Działo się to podczas promocji „Niepokornych”, podczas czwartkowego spotkania w sali kina Regis w MDK. Zdumienie mnogością faktów, zdarzeń, biografii, o których wcześniej nie wiedział, a które mógł poznać dzięki przekopywaniu się przez akta IPN.

A zachwyt? Ludźmi, bohaterami tych historii, ich bezkompromisowym patriotyzmem, gotowością do poświęceń, do walki, zdawałoby się, beznadziejnej.
Książka jest swoistym kompendium wiedzy o "niepokornych", członkach ruchu oporu w latach 1945-89, a więc przeciw komunistycznej władzy.

Ten swoisty korowód zaczyna się w styczniu 1945, kiedy to niemal nazajutrz po „wyzwoleniu” Bochni powstał u nas, na wzór NKWD, Powiatowy Urząd bezpieczeństwa Publicznego, a kończy w roku 1989, kiedy to Służba Bezpieczeństwa dogorywa wreszcie, nie zapominając przy tym zacierać za sobą ślady. Autor zgromadził w jedynym miejscu informacje o Wyklętych z AK, WiN, NSZ, bocheńskiego i łapanowskiego Komitetu Rewolucyjnego z 1956 roku, ludzi Kościoła, aż po „Solidarność” i lata 80-te.

Być może, najmniej znane, a przez to najciekawsze są postacie „niepokornych” z ponurych lat „malej stabilizacji”, z lat 60- i 70-tch, kiedy to władza komunistyczna okrzepła, do tego stopnia, że wydawało się, że będziemy tkwić pod czerwonym sztandarem na wieki wieków.

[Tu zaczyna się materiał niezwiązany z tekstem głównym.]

(* ===== verification/Recorded.v ===== *)
(** * The repository's own vectors and recordings

    The definitions of this development run on what the repository tests itself with: the
    conformance vectors of src/crates/obby-proto/tests, and the recorded sessions of
    src/crates/obby-client/tests with the snapshots taken of them. Literals are spelled as in the
    source and read by [rust]; a transcript's lines are its file's. What these check is not the
    program but the translation: had a definition drifted from its code, the recorded answer
    would differ. *)
From S2P Require Import Prelude Utf8 Casemap Tags Message Base64 Json Extensions Model Session Voice Scram Client.

(** ** Literals *)

(** The escapes of a Rust string literal that the vectors use. *)
Fixpoint rust_escapes (t : text) : text :=
  match t with
  | 92%N :: 92%N :: t => 92%N :: rust_escapes t
  | 92%N :: 110%N :: t => chLF :: rust_escapes t
  | 92%N :: 114%N :: t => chCR :: rust_escapes t
  | 92%N :: 116%N :: t => 9%N :: rust_escapes t
  | 92%N :: 117%N :: 123%N :: d :: 125%N :: t =>
      default 0%N (Z.to_N <$> parse_unsigned_radix digit16 16 255 [d]) :: rust_escapes t
  | c :: t => c :: rust_escapes t
  | [] => []
  end.
Definition rust (s : string) : text := rust_escapes (lit s).
Definition rust_pair (p : string * string) : text * text := (rust p.1, rust p.2).

(** ** Splitting a line *)

Record SplitCase := mkSplit {
  s_input : string; s_tags : option (list (string * string)); s_source : option string;
  s_verb : string; s_params : list string;
}.
Definition all : list (string * Config.t * list step) := (λ '(name, steps), (name, me, joined ++ steps)) <$> [
  ("signalling_is_never_a_message_in_the_channel",
    [Feed (lit (quote "@+obsidianirc/rtc={'type':'join','channel':'^general'} :alice!u@h TAGMSG ^general")); Feed crlf;
     in_channel "^general" (log_len 0); first_is (λ e, match e with Event.Voice _ _ => true | _ => false end)]);
  ("a_frame_we_cannot_read_is_counted_rather_than_shown",
    [feed "@+obsidianirc/rtc=not-json :alice!u@h TAGMSG ^general"; in_channel "^general" (log_len 0); lost_lines]);
  ("an_outbound_frame_rides_the_rtc_tag",
    [drain; Do (Command.SendVoiceSignal "^general" (Signal.Join "^general"));
     has ["+obsidianirc/rtc={'type':'join','channel':'^general'}"; "TAGMSG ^general"] []])].
End voice_tests.

(** ** mod scram_tests and mod config_tests *)
Module scram_tests.
Definition with_credentials (c : Sasl.Credentials) : Config.t := Config.mk "me" [] [] None (Some c) 100 [].
Definition scram : Config.t := with_credentials (Sasl.Scram "user" "pencil" "rOprNGfwEbeRWgbNEkqO").
Definition negotiated (mechanisms : string) : list step :=
  [Connected; feed (":s CAP * LS :sasl=" ++ mechanisms)%string; feed ":s CAP * ACK :sasl"].
Definition challenge (t : text) : step := Feed (lit ":s AUTHENTICATE " ++ Standard64.encode t ++ crlf).
Definition SERVER_FIRST : text :=
  "r=rOprNGfwEbeRWgbNEkqO%hvYDpWUa2RaTCAfuxFIlj)hNlF$k0,s=W22ZaJ0SNY7soEsUEjb6gQ==,i=4096".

Tym bardziej, że wyrosły już nowe pokolenia, które nie znały innej demokracji niż socjalistyczna.

Jak powiedział sam Irek Sobas, jego książka nie jest lekturą przyjemną. I nie może być taka, bo przecież w tej straceńczej walce z komuną pełno jest strachu, cierpienia, zdrady, aresztowań, tortur, śmierci, dobrze gdy w walce z bronią w ręku, gorzej gdy w ubeckich więzieniach.
Ale są „Niepokorne dekady” lekturą niezmiernie zajmującą. Nie tylko dla miłośników historii, ale też dla zwykłych ludzi, mieszkańców bocheńszczyzny, którzy, być może niespodziewanie, znajdą tu nazwiska swoich ojców, wujków, sąsiadów, dalekich krewnych, o których działalności anty- niewiele dotąd wiedzieli. Może też znajdą w sobie jakąś nić łączącą ich z tamtymi chłopakami i dziewczynami?

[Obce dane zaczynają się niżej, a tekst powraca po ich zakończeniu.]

(* ===== verification/SessionTests.v ===== *)
(** * The session's own unit tests (the tests of src/crates/obby-client/src/session.rs)

    As in [ClientTests]: each test of the source under its name, as the lines fed and what is then asserted
    of the changes they report and of the model. An assertion about a channel, a person or a record is also
    that there is one, as the source's harness expects. *)
From S2P Require Import Prelude Utf8 Casemap Isupport Message Extensions Model Session Recorded.

#[local] Instance preview_eq_dec : EqDecision LinkPreview.t.
Proof. solve_decision. Defined.
#[local] Instance change_eq_dec : EqDecision Change.t.
Proof. solve_decision. Defined.

(** ** The harness *)

Inductive step :=
  | Old                                        (* what follows is replayed history *)
  | Fed (line : text) (P : list Change.t → bool)
  | See (P : Model.t → bool).

Definition isupport : Isupport.t :=
  foldl (λ s token, (Isupport.apply (lit token) s).1) Isupport.default ["CHANTYPES=#^$"; "PREFIX=(qaohv)~&@%+"; "CHANMODES=beI,k,l,imnpst"]%string.
Definition fold (name : string) : CaseFolded := Isupport.fold isupport (lit name).
Definition start : Ctx.t := Ctx.mk (Model.set_me (LocalUser.set_nick "me" LocalUser.default) Model.default) 1000.

Fixpoint passes_from (steps : list step) (historical : bool) (ctx : Ctx.t) : bool :=
  match steps with
  | [] => true
  | Old :: steps => passes_from steps true ctx
  | Fed raw P :: steps =>
      match Message.parse raw with
      | inl _ => false
      | inr line => let '(changes, ctx) := @Session.apply ascii_table isupport historical line ctx in
                    P changes && passes_from steps historical ctx
      end
  | See P :: steps => P (Ctx.model ctx) && passes_from steps historical ctx
  end.
Definition passes (steps : list step) : bool := passes_from steps false start.

Definition feed (s : string) : step := Fed (said_text s) (λ _, true).
Definition gives (s : string) (expected : list Change.t) : step := Fed (said_text s) (λ cs, bool_decide (cs = expected)).
Definition nothing (s : string) : step := gives s [].
Definition joined (channel : string) : step := feed (":me!u@h JOIN " ++ channel).
Definition found {A} (o : option A) (P : A → bool) : bool := match o with Some x => P x | None => false end.
Definition channel (name : string) (P : Channel.t → bool) : step := See (λ m, found (Model.channel m (fold name)) P).
Definition no_channel (name : string) : step := See (λ m, bool_decide (Model.channel m (fold name) = None)).
Definition no_channels : step := See (λ m, bool_decide (Model.channels m = ∅)).
Definition person (nick : string) (P : Person.t → bool) : step := See (λ m, found (Model.person m (fold nick)) P).
Definition no_person (nick : string) : step := See (λ m, bool_decide (Model.person m (fold nick) = None)).
Definition talk (nick : string) (P : Conversation.t → bool) : step := See (λ m, found (Model.conversation m (fold nick)) P).
Definition no_talk (nick : string) : step := See (λ m, bool_decide (Model.conversation m (fold nick) = None)).
Definition whois (nick : string) (P : Whois.t → bool) : step := See (λ m, found (Model.whois m !! fold nick) P).
Definition self (P : LocalUser.t → bool) : step := See (λ m, P (Model.me m)).
Definition is_text (o : option text) (s : string) : bool := bool_decide (o = Some (lit s)).
Definition none {A} (o : option A) : bool := match o with None => true | Some _ => false end.
Definition log_len (n : nat) : step := channel "#obby" (λ c, bool_decide (Log.len (Channel.log c) = n)).
Definition newest (P : Chat.t → bool) : step := channel "#obby" (λ c, found (last (Log.iter (Channel.log c))) P).
Definition message (id : string) (P : Chat.t → bool) : step := channel "#obby" (λ c, found (Log.get (Channel.log c) (lit id)) P).
Definition members_are (name : string) (n : nat) : step := channel name (λ c, bool_decide (size (Channel.members c) = n)).
Definition member (name nick : string) : step := channel name (λ c, bool_decide (is_Some (Channel.members c !! fold nick))).
Definition prefixes (nick : string) (s : string) : step := channel "#obby" (λ c, is_text (Channel.members c !! fold nick) s).
Definition counts (unread mentions : Z) : step :=
  channel "#obby" (λ c, bool_decide (Channel.unread c = unread ∧ Channel.mentions c = mentions)).
Definition metadata (nick key value : string) : step := person nick (λ p, is_text (Person.metadata p !! lit key) value).
Definition no_metadata (nick key : string) : step := person nick (λ p, none (Person.metadata p !! lit key)).
Definition named_mode (key : string) (value : option (option text)) : step :=
  channel "#obby" (λ c, bool_decide (Channel.named_modes c !! lit key = value)).

(** ** Records, renames, messages, membership *)

Definition whois_lines : list string := [
  ":s 311 me bob ident host.example * :Bob Smith"; ":s 312 me bob irc.example.org :ObbyIRCd"; ":s 313 me bob :is an IRC Operator";
  ":s 378 me bob :is connecting from *@h4ks.local 172.18.0.1"; ":s 671 me bob :is using a Secure Connection";
  ":s 319 me bob :~@#obby +#other"; ":s 330 me bob bob_acct :is logged in as"; ":s 317 me bob 42 1787477054 :seconds idle, signon time"].

Definition people_tests : list (string * list step) := [
  ("a_whois_reply_is_reported_once_it_is_whole", (nothing <$> whois_lines) ++
    [gives ":s 318 me bob :End of /WHOIS list." [Change.WhoisReceived "bob"];
     whois "BOB" (λ w, is_text (Whois.username w) "ident" && is_text (Whois.host w) "host.example" && is_text (Whois.realname w) "Bob Smith"
       && is_text (Whois.server w) "irc.example.org" && is_text (Whois.server_info w) "ObbyIRCd"
       && is_text (Whois.operator w) "is an IRC Operator" && is_text (Whois.account w) "bob_acct"
       && bool_decide (Whois.channels w = [lit "~@#obby"; lit "+#other"] ∧ Whois.idle_secs w = Some 42
                       ∧ Whois.signon_ms w = Some 1787477054000)
       && Whois.secure w && Whois.complete w)]);
  ("a_second_whois_replaces_the_first_rather_than_merging_into_it",
    [feed ":s 313 me bob :is an IRC Operator"; feed ":s 671 me bob :is using a Secure Connection"; feed ":s 318 me bob :End of /WHOIS list.";
     feed ":s 311 me bob ident host.example * :Bob Smith"; feed ":s 318 me bob :End of /WHOIS list.";
     whois "bob" (λ w, none (Whois.operator w) && negb (Whois.secure w))]);
  ("the_end_of_a_whois_for_a_nick_with_no_record_reports_nothing", [nothing ":s 318 me nobody :End of /WHOIS list."]);
  ("a_338_names_the_host_in_its_own_parameter",
    [feed ":s 338 me bob real.host.example :actually using host"; whois "bob" (λ w, is_text (Whois.actual_host w) "real.host.example")]);
  ("going_away_shows_on_every_member_list_they_are_in",
    [joined "#a"; joined "#b"; feed ":bob!u@h JOIN #a"; feed ":bob!u@h JOIN #b"; feed ":bob!u@h AWAY :back later"; member "#a" "bob";
     member "#b" "bob"; person "bob" (λ p, is_text (Person.away p) "back later"); feed ":bob!u@h AWAY"; person "bob" (λ p, none (Person.away p))]);
  ("logging_into_an_account_updates_everywhere_they_are",
    [joined "#obby"; feed ":bob!u@h JOIN #obby"; feed ":bob!u@h ACCOUNT alice"; person "bob" (λ p, is_text (Person.account p) "alice");
     feed ":bob!u@h ACCOUNT *"; person "bob" (λ p, none (Person.account p))]);
  ("our_own_away_and_account_land_on_us",
    [feed ":me!u@h AWAY :lunch"; self (λ u, is_text (LocalUser.away u) "lunch"); feed ":me!u@h ACCOUNT myaccount";
     self (λ u, is_text (LocalUser.account u) "myaccount")]);
  ("metadata_about_a_person_is_held_once_for_them",
    [joined "#a"; joined "#b"; feed ":bob!u@h JOIN #a"; feed ":bob!u@h JOIN #b";
     gives ":s METADATA bob display-name * :Bobby Tables" [Change.MetadataChanged "bob" "display-name"];
     metadata "bob" "display-name" "Bobby Tables"]);
  ("a_key_with_no_value_clears_it",
    [feed ":s METADATA bob avatar * :https://example.org/a.png"; metadata "bob" "avatar" "https://example.org/a.png";
     feed ":s METADATA bob avatar *"; no_metadata "bob" "avatar"]);
  ("the_not_set_reply_clears_a_key_too",
    [feed ":s 761 me bob color * :#ff0000"; metadata "bob" "color" "#ff0000"; feed ":s 766 me bob color :no matching key";
     no_metadata "bob" "color"]);
  ("a_numeric_reply_reads_past_our_own_nick", [feed ":s 761 me bob display-name * :Bobby"; metadata "bob" "display-name" "Bobby"]);
  ("channel_metadata_lands_on_the_channel_not_on_a_person",
    [joined "#obby"; feed ":s METADATA #obby avatar * :https://example.org/c.png";
     channel "#obby" (λ c, is_text (Channel.metadata c !! lit "avatar") "https://example.org/c.png"); no_person "#obby"]);
  ("a_star_target_means_us",
    [feed ":s METADATA * display-name * :LocalUser Myself"; self (λ u, is_text (LocalUser.metadata u !! lit "display-name") "LocalUser Myself")]);
  ("a_who_reply_fills_in_who_someone_actually_is",
    [joined "#obby"; feed ":s 352 me #obby ident host.example irc.example bob H@ :0 Bob Smith";
     person "bob" (λ p, is_text (Person.username p) "ident" && is_text (Person.host p) "host.example"
                        && is_text (Person.realname p) "Bob Smith" && none (Person.away p)); prefixes "bob" "@"]);
  ("a_plain_who_never_signs_anybody_out",
    [joined "#obby"; feed ":bob!u@h JOIN #obby alice_acct :Bob"; person "bob" (λ p, is_text (Person.account p) "alice_acct");
     feed ":s 352 me #obby ident host.example irc.example bob H :0 Bob"; person "bob" (λ p, is_text (Person.account p) "alice_acct")]);
  ("a_whox_reply_carries_the_account",
    [joined "#obby"; feed ":s 354 me 332 #obby ident host.example bob H+ alice_acct :Bob Smith";
     person "bob" (λ p, is_text (Person.account p) "alice_acct" && is_text (Person.realname p) "Bob Smith"); prefixes "bob" "+"]);
  ("a_whox_reply_can_sign_somebody_out",
    [joined "#obby"; feed ":s 354 me 332 #obby ident host bob H acct :Bob"; person "bob" (λ p, negb (none (Person.account p)));
     feed ":s 354 me 332 #obby ident host bob H 0 :Bob"; person "bob" (λ p, none (Person.account p))]);
  ("a_whox_reply_to_somebody_elses_request_is_ignored",
    [joined "#obby"; feed ":s 354 me 999 #obby ident host bob H acct :Bob"; no_person "bob"]);
  ("who_reports_away_and_operator_and_bot_flags",
    [joined "#obby"; feed ":s 352 me #obby ident host irc bob G*B@ :0 Bob";
     person "bob" (λ p, negb (none (Person.away p)) && Person.operator p && Person.bot p)]);
  ("coming_back_from_away_clears_it_but_going_away_keeps_a_known_reason",
    [joined "#obby"; feed ":bob!u@h AWAY :at lunch"; feed ":s 352 me #obby ident host irc bob G :0 Bob";
     person "bob" (λ p, is_text (Person.away p) "at lunch"); feed ":s 352 me #obby ident host irc bob H :0 Bob";
     person "bob" (λ p, none (Person.away p))])].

Są „Niepokorne Dekady” pokłosiem 20-letniej współpracy Ireneusza Sobasa z „Kroniką Bocheńską”. Teksty tam drukowane uzupełnił i rozszerzył. Swoją pracę zadedykował „Tym, którzy o Wolną Polskę walczyli, ale jej nie doczekali”. Żołnierzy z lat 1945-56 doczekała garstka. Najliczniejszą grupę stanowią bohaterowie najmłodszej konspiracji, tej solidarnościowej, do której i sam autor należał. Podczas promocji zjawiła się w MDK spora grupka ludzi spod znaku „S”, wśród nich – obecny wicestarosta, Józef Mroczek oraz pierwszy poseł solidarnościowy z naszego terenu, Jerzy Orzeł.
- Irku, nie poprzestawaj na tej książce! - zaapelował ten ostatni do autora „Niepokornych”. - Pisz dalej!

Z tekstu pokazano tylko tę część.